Le gouvernement du Kosovo accuse la Serbie d'être éloignée de l'accord de la base de Bruxelles et de l'annexe Ohrid pour normalisation des relations entre le Kosovo et la Serbie. Selon eux, le lobby actif de la Serbie contre l'adhésion du Kosovo au Conseil de l'Europe et la lettre adressée à l'Union européenne par le Premier ministre serbe Anna Brnabiq ont attaqué l'accord à deux [...]
Le gouvernement du Kosovo accuse la Serbie d'être éloignée de l'accord de la base de Bruxelles et de l'annexe Ohrid pour normalisation des relations entre le Kosovo et la Serbie.
Selon eux, le lobby actif de la Serbie contre l'adhésion du Kosovo au Conseil de l'Europe et la lettre du Premier ministre serbe Anna Brnabyq à l'Union européenne ont attaqué l'accord à ses deux points centraux qui empêcheront sa mise en œuvre.
Même le représentant de l'UE pour le dialogue Miroslav Lajcak est accusé de ne pas avoir convaincu la Serbie de signer l'accord et de l'appliquer.
Zulfaj, le conseiller politique du Premier ministre, Albin Kurti, vit, a déclaré que la Serbie a rejeté l'existence de l'accord de Bruxelles avec des actions récentes.
La Serbie s'est éloignée de l'accord et a envoyé des lettres à l'Union européenne, où elle affirme que l'accord n'est pas juridiquement contraignant pour la Serbie et n'est pas acceptable dans son intégralité.
Il a attaqué l'accord à ses deux points centraux, qui permettent sa mise en œuvre ... C'est le problème, au lieu de se concentrer sur sa mise en œuvre, la Serbie s'oppose à son existence. Par conséquent, la signature de l'accord est devenue nécessaire pour assurer sa légitimité. Un accord devant être considéré comme juridiquement contraignant devrait être accepté par deux parties”, dit-il.
En parlant du rôle du ministre du dialogue de l'UE, Miroslav Lajcak, alors qu'à la fin du mandat, Zulfaj dit qu'il y a eu des différences en raison de son approche et de l'inégalité entre les parties.
“Bien sûr, nous avons eu des désaccords que nous avons même rendus publics sur comment et comment aborder le dialogue parce que l'égalité des parties pour nous a été, et c'est encore une chose de nature. Les sujets abordés sont la normalisation des relations conduisant à la reconnaissance mutuelle ... L'accord auquel nous sommes parvenus est une occasion perdue qui n'a pas réussi à amener la Serbie à signer.

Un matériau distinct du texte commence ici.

(** X2: [check_single] changes the cache at most at [cache_slot], and run
    again on the cache it left it gives the same answer and leaves that
    cache as it is. *)
Theorem check_single_rerun source target unit cache_slot
    (cache : gmap nat bool) :
  check_single source target unit cache_slot
    (snd (check_single source target unit cache_slot cache))
  = check_single source target unit cache_slot cache
  ∧ ∀ slot, slot ≠ cache_slot →
      snd (check_single source target unit cache_slot cache) !! slot
      = cache !! slot.
Proof.
  unfold SameCheck.check_single.
  destruct (is_language unit ["en"]); simpl; [done|].
  destruct ((String.length source <=? 1)%nat && (String.length target <=? 1)%nat);
    simpl; [done|].
  destruct (Py.isupper source && Py.isupper target); simpl; [done|].
  destruct (cache !! cache_slot) as [b|] eqn:Hc.
  - rewrite (should_ignore_cached _ _ _ _ _ _ _ _ _ Hc).
    destruct b; simpl; by rewrite (should_ignore_cached _ _ _ _ _ _ _ _ _ Hc).
  - rewrite (should_ignore_fresh _ _ _ _ _ _ _ _ Hc).
    set (i := fst (should_ignore source unit cache_slot ∅)).
    assert (Hi : <[cache_slot:=i]> cache !! cache_slot = Some i)
      by apply lookup_insert_eq.
    destruct i; simpl;
      rewrite (should_ignore_cached _ _ _ _ _ _ _ _ _ Hi); simpl;
      (split; [done|]); intros slot Hne; by rewrite lookup_insert_ne.
Qed.

(** X3: what [strip_string] returns neither starts nor ends with a
    character of the trim set. *)
Theorem strip_string_boundary msg flags :
  (∀ c t, strip_string msg flags = String c t →
          Py.mem c SameCheck.TRIM_CHARS = false)
  ∧ (∀ c t, strip_string msg flags = t +:+ String c EmptyString →
            Py.mem c SameCheck.TRIM_CHARS = false).
Proof.
  unfold SameCheck.strip_string. split; intros c t.
  - apply PyMore.strip_first.
  - apply PyMore.strip_last.
Qed.

(** X4: the residue is never "bzip2", which ends with a digit: that entry
    of the blacklist is never found by the lookup of [should_ignore]. *)
Theorem bzip2_never_found msg flags :
  bool_decide ("bzip2" ∈ SAME_BLACKLIST) = true
  ∧ bool_decide (strip_string msg flags = "bzip2") = false.
Proof.
  split; [by vm_compute|].
  apply bool_decide_eq_false_2. intros H.
  assert (Py.mem "2" SameCheck.TRIM_CHARS = false); [|done].
  unfold SameCheck.strip_string in H.
  eapply (PyMore.strip_last _ _ "2"%char "bzip"). by rewrite H.
Qed.
(** * Decision trees (ID3) from the "Decision Trees" notebook

    A shallow embedding of the notebook's functions [entropy],
    [class_probabilities], [data_entropy], [partition_entropy], [group_by],
    [partition_by], [partition_entropy_by], [classify], [build_tree_id3] and
    [forest_classify], together with the properties of the design document
    that concern them.

    Python values are modelled as follows.
    - A [dict] is an association list in insertion order with distinct keys
      (the order matters: [keys()], [items()] and [Counter] iterate in it).
    - An attribute dictionary maps attribute names to categorical tokens,
      both strings.  The result of [input.get(attribute)] is an [option]:
      [None] is Python's [None].
    - A tree is [True], [False] or a pair [(attribute, subtree_dict)]; the
      keys of [subtree_dict] are tokens or [None].
    - Exceptions are explicit: a fallible function returns a [result].
    - Floating-point numbers are an interface ([FloatOps]); the structural
      theorems hold for every implementation of it, the worked example is
      proved for its reading in the real numbers. *)

From Stdlib Require Import List String Ascii Bool Arith Lia ZArith.
From Stdlib Require Import Permutation Reals Lra.
Import ListNotations.
Local Open Scope string_scope.
Local Open Scope list_scope.
Local Open Scope nat_scope.

Set Implicit Arguments.
Set Warnings "-register-all".

(** ** Exceptions and the error monad *)

(** The Python exceptions the notebook's code can raise.  [RecursionError]
    stands for running out of recursion depth in [build_tree_id3]; the depth
    granted is shown to be always sufficient. *)
Inductive exn : Type :=
| IndexError
| KeyError
| ValueError
| ZeroDivisionError
| RecursionError.

Inductive result (A : Type) : Type :=
| Ok (a : A)
| Raise (e : exn).

Arguments Ok {A} a.
Arguments Raise {A} e.

Definition bind {A B : Type} (r : result A) (k : A -> result B) : result B :=
  match r with
  | Ok a => k a
  | Raise e => Raise e
  end.

Notation "x <- r ;; k" := (bind r (fun x => k))
  (at level 61, r at next level, right associativity).

(** A comprehension whose element expression may raise: elements are
    evaluated from left to right and the first exception aborts. *)
Fixpoint map_result {A B : Type} (f : A -> result B) (xs : list A)
  : result (list B) :=
  match xs with
  | [] => Ok []
  | x :: xs' =>
      y <- f x ;;
      ys <- map_result f xs' ;;
      Ok (y :: ys)
  end.

(** ** Dictionaries *)

Section Dict.
Variables K V : Type.
Variable eqb : K -> K -> bool.

Definition dict : Type := list (K * V).

(** [d.get(k)] *)
Fixpoint dict_get (d : dict) (k : K) : option V :=
  match d with
  | [] => None
  | (k', v) :: d' => if eqb k' k then Some v else dict_get d' k
  end.

(** [k in d] *)
Definition dict_mem (d : dict) (k : K) : bool :=
  existsb (fun kv => eqb (fst kv) k) d.

(** [d[k]] *)
Definition dict_getitem (d : dict) (k : K) : result V :=
  match dict_get d k with
  | Some v => Ok v
  | None => Raise KeyError
  end.

(** [d[k] = v]: overwrite in place, or insert at the end. *)
Fixpoint dict_set (d : dict) (k : K) (v : V) : dict :=
  match d with
  | [] => [(k, v)]
  | (k', v') :: d' =>
      if eqb k' k then (k', v) :: d' else (k', v') :: dict_set d' k v
  end.

Definition dict_keys (d : dict) : list K := map fst d.
Definition dict_values (d : dict) : list V := map snd d.
End Dict.

(** Keys of a [subtree_dict]: a token, or [None]. *)
Definition key_eqb (a b : option string) : bool :=
  match a, b with
  | Some x, Some y => String.eqb x y
  | None, None => true
  | _, _ => false
  end.

(** ** Data model *)

Definition attrs : Type := dict string string.
Definition example : Type := (attrs * bool)%type.

Inductive tree : Type :=
| Leaf (b : bool)
| Node (attribute : string) (subtree_dict : list (option string * tree)).

(** ** [collections.Counter] and [defaultdict(list)] *)

Section Counting.
Variable K : Type.
Variable eqb : K -> K -> bool.

(** [c[k] += 1] on a [Counter]. *)
Fixpoint counter_incr (c : dict K nat) (k : K) : dict K nat :=
  match c with
  | [] => [(k, 1)]
  | (k', n) :: c' =>
      if eqb k' k then (k', S n) :: c' else (k', n) :: counter_incr c' k
  end.

(** [Counter(xs)]: keys in order of first occurrence. *)
Definition Counter (xs : list K) : dict K nat :=
  fold_left counter_incr xs [].

(** The loop of [max(it, key=itemgetter(1))]: the running maximum is
    replaced only by a strictly larger count. *)
Fixpoint max_count_loop (best : K * nat) (c : dict K nat) : K * nat :=
  match c with
  | [] => best
  | kn :: c' =>
      if snd best <? snd kn then max_count_loop kn c'
      else max_count_loop best c'
  end.

(** [c.most_common(1)], which is [heapq.nlargest(1, c.items(), key=count)],
    itself [max] over the items in insertion order. *)
Definition most_common_1 (c : dict K nat) : list (K * nat) :=
  match c with
  | [] => []
  | kn :: c' => [max_count_loop kn c']
  end.

Variable A : Type.

(** [groups[key].append(item)] on a [defaultdict(list)]. *)
Fixpoint dict_append (groups : dict K (list A)) (key : K) (item : A)
  : dict K (list A) :=
  match groups with
  | [] => [(key, [item])]
  | (k, items) :: rest =>
      if eqb k key then (k, items ++ [item]) :: rest
      else (k, items) :: dict_append rest key item
  end.

(** The loop of [group_by]. *)
Fixpoint group_by_loop (items : list A) (key_fn : A -> result K)
         (groups : dict K (list A)) : result (dict K (list A)) :=
  match items with
  | [] => Ok groups
  | item :: rest =>
      key <- key_fn item ;;
      group_by_loop rest key_fn (dict_append groups key item)
  end.

Definition group_by (items : list A) (key_fn : A -> result K)
  : result (dict K (list A)) :=
  group_by_loop items key_fn [].
End Counting.

(** ** Partitioning *)

(** [partition_by]: the key function is [lambda x: x[0][attribute]], a plain
    subscript, which raises [KeyError] when the attribute is absent. *)
Definition partition_by (inputs : list example) (attribute : string)
  : result (dict string (list example)) :=
  group_by String.eqb inputs
           (fun x => dict_getitem String.eqb (fst x) attribute).

(** ** Classification *)

Fixpoint classify (t : tree) (input : attrs) : result bool :=
  match t with
  | Leaf b => Ok b
  | Node attribute subtree_dict =>
      let subtree_key := dict_get String.eqb input attribute in
      let subtree_key :=
        if dict_mem key_eqb subtree_dict subtree_key then subtree_key
        else None in
      (fix getitem (d : list (option string * tree)) : result bool :=
         match d with
         | [] => Raise KeyError
         | (k, subtree) :: d' =>
             if key_eqb k subtree_key then classify subtree input
             else getitem d'
         end) subtree_dict
  end.

(** ** Forest vote *)

Definition forest_classify (trees : list tree) (input : attrs) : result bool :=
  votes <- map_result (fun t => classify t input) trees ;;
  let vote_counts := Counter Bool.eqb votes in
  match most_common_1 vote_counts with
  | [] => Raise IndexError
  | (vote, _) :: _ => Ok vote
  end.

(** ** Floating-point interface *)

(** The operations on Python numbers that the entropy code uses.
    [of_int n] is the integer [n] taking part in float arithmetic,
    [flog2 p] is [math.log(p, 2)] ([None] outside its domain, where Python
    raises [ValueError]), [ftruthy p] is the truth value of [p] in [if p],
    and [flt] is the comparison [<] that [min] applies to the keys. *)
Class FloatOps : Type := {
  float : Type;
  of_int : nat -> float;
  fadd : float -> float -> float;
  fmul : float -> float -> float;
  fdiv : float -> float -> float;
  fneg : float -> float;
  flog2 : float -> option float;
  ftruthy : float -> bool;
  flt : float -> float -> bool
}.

Section ID3.
Context {FO : FloatOps}.

(** [sum(xs)]: starts from the integer [0] and adds from the left. *)
Definition py_sum (xs : list float) : float :=
  fold_left fadd xs (of_int 0).

(** The generator [-p * math.log(p, 2) for p in class_probabilities if p]. *)
Fixpoint entropy_terms (class_probabilities : list float)
  : result (list float) :=
  match class_probabilities with
  | [] => Ok []
  | p :: ps =>
      if ftruthy p then
        match flog2 p with
        | Some l =>
            rest <- entropy_terms ps ;;
            Ok (fmul (fneg p) l :: rest)
        | None => Raise ValueError
        end
      else entropy_terms ps
  end.

Definition entropy (class_probabilities : list float) : result float :=
  terms <- entropy_terms class_probabilities ;;
  Ok (py_sum terms).

(** [count / total_count] divides two integers; [total_count] is the
    number of labels and every count is taken among them, so the divisor
    is never zero when a quotient is formed. *)
Definition class_probabilities (labels : list bool) : list float :=
  let total_count := List.length labels in
  map (fun count => fdiv (of_int count) (of_int total_count))
      (dict_values (Counter Bool.eqb labels)).

Definition data_entropy (labeled_data : list example) : result float :=
  let labels := map snd labeled_data in
  let probabilities := class_probabilities labels in
  entropy probabilities.

(** Dividing by [total_count] raises [ZeroDivisionError] when all the
    subsets are empty. *)
Definition partition_entropy (subsets : list (list example))
  : result float :=
  let total_count := list_sum (map (@List.length example) subsets) in
  terms <- map_result
             (fun subset =>
                h <- data_entropy subset ;;
                if total_count =? 0 then Raise ZeroDivisionError
                else Ok (fdiv (fmul h (of_int (List.length subset)))
                              (of_int total_count)))
             subsets ;;
  Ok (py_sum terms).

Definition partition_entropy_by (inputs : list example) (attribute : string)
  : result float :=
  partitions <- partition_by inputs attribute ;;
  partition_entropy (dict_values partitions).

Je pense que dans cette direction et cette lumière, le travail de l'émissaire doit être vu. Un accord qu'il s'était engagé à ne pas amener la Serbie à signer, et maintenant nous avons la position publique et les fonctionnaires de la Serbie contre cet accord même par écrit. En arrière-plan, ce qui reste de cet accord et de cette annexe que la Serbie s'oppose, à ce stade, nous sommes”, souligne Zulfaj.